▸ **Exercise**
Set down exactly each line of the entries below, beginning at the one that contains "get_colormap : string" and ending at the last, and no others.

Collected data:
(** * napari-ome-zarr: the reader plugin [napari_ome_zarr/_reader.py]

    A shallow embedding of the module and the properties of its layer
    transformer.  Python objects that the module may mutate through an
    alias (lists) live in a store and are named by location; everything
    the module only reads or builds afresh is a plain value. *)

From Stdlib Require Import ZArith QArith_base List String Bool Lia.
From stdpp Require Import base option list gmap strings.

Local Open Scope string_scope.
Local Open Scope list_scope.
Local Open Scope Z_scope.

(** ** Exceptions and results *)

Inductive exn : Type :=
| TypeError | IndexError | KeyError | ValueError | AttributeError
| LibraryError (msg : string).

Inductive result (A : Type) : Type :=
| Ok (a : A)
| Raise (e : exn).
Arguments Ok {A} a.
Arguments Raise {A} e.

(** ** Python values *)

Definition loc := nat.

(** A numpy array of floats: its shape and its entries in C order.  The
    entries are only moved around by this module, never computed with. *)
Record ndarray : Type := { shape : list nat; flat : list Q }.

(** The values a metadata mapping may hold.  [C] is the type of the
    objects of vispy's color map classes.  A list is a reference into
    the store.  A color map object is opaque: the module only tests
    [isinstance] on one, and subscripting, iterating or assigning into
    one is taken to raise. *)
Inductive value (C : Type) : Type :=
| VNone
| VBool (b : bool)
| VInt (n : Z)
| VFloat (q : Q)
| VStr (s : string)
| VArray (a : ndarray)
| VColormap (c : C)
| VList (l : loc).
Arguments VNone {C}.
Arguments VBool {C} b.
Arguments VInt {C} n.
Arguments VFloat {C} q.
Arguments VStr {C} s.
Arguments VArray {C} a.
Arguments VColormap {C} c.
Arguments VList {C} l.

(** The store: the items of every list object. *)
Definition deref {C : Type} (st : gmap loc (list (value C))) (l : loc)
  : list (value C) :=
  default [] (st !! l).

(** ** The external collaborators

    [vispy.color] realizes color maps; [ome_zarr.data] fixes the legacy
    channel dimension.  [get_colormap] returns an object of one of
    vispy's color map classes, which need not be an instance of the
    class [Colormap]: [isinstance_Colormap c] is the truth of
    [isinstance(c, Colormap)].  [new_Colormap st cm] is the call
    [Colormap(cm)], which reads its argument in the current store and
    returns an instance of the class. *)
Class External : Type := {
  BaseColormap : Type;
  isinstance_Colormap : BaseColormap -> bool;
  get_colormap : string -> result BaseColormap;
  new_Colormap : gmap loc (list (value BaseColormap)) -> value BaseColormap
                 -> result BaseColormap;
  new_Colormap_instance :
    forall st cm c, new_Colormap st cm = Ok c -> isinstance_Colormap c = true;
  CHANNEL_DIMENSION : Z
}.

▸ **Worked solution**
  get_colormap : string -> result BaseColormap;
  new_Colormap : gmap loc (list (value BaseColormap)) -> value BaseColormap
                 -> result BaseColormap;
  new_Colormap_instance :
    forall st cm c, new_Colormap st cm = Ok c -> isinstance_Colormap c = true;
  CHANNEL_DIMENSION : Z
}.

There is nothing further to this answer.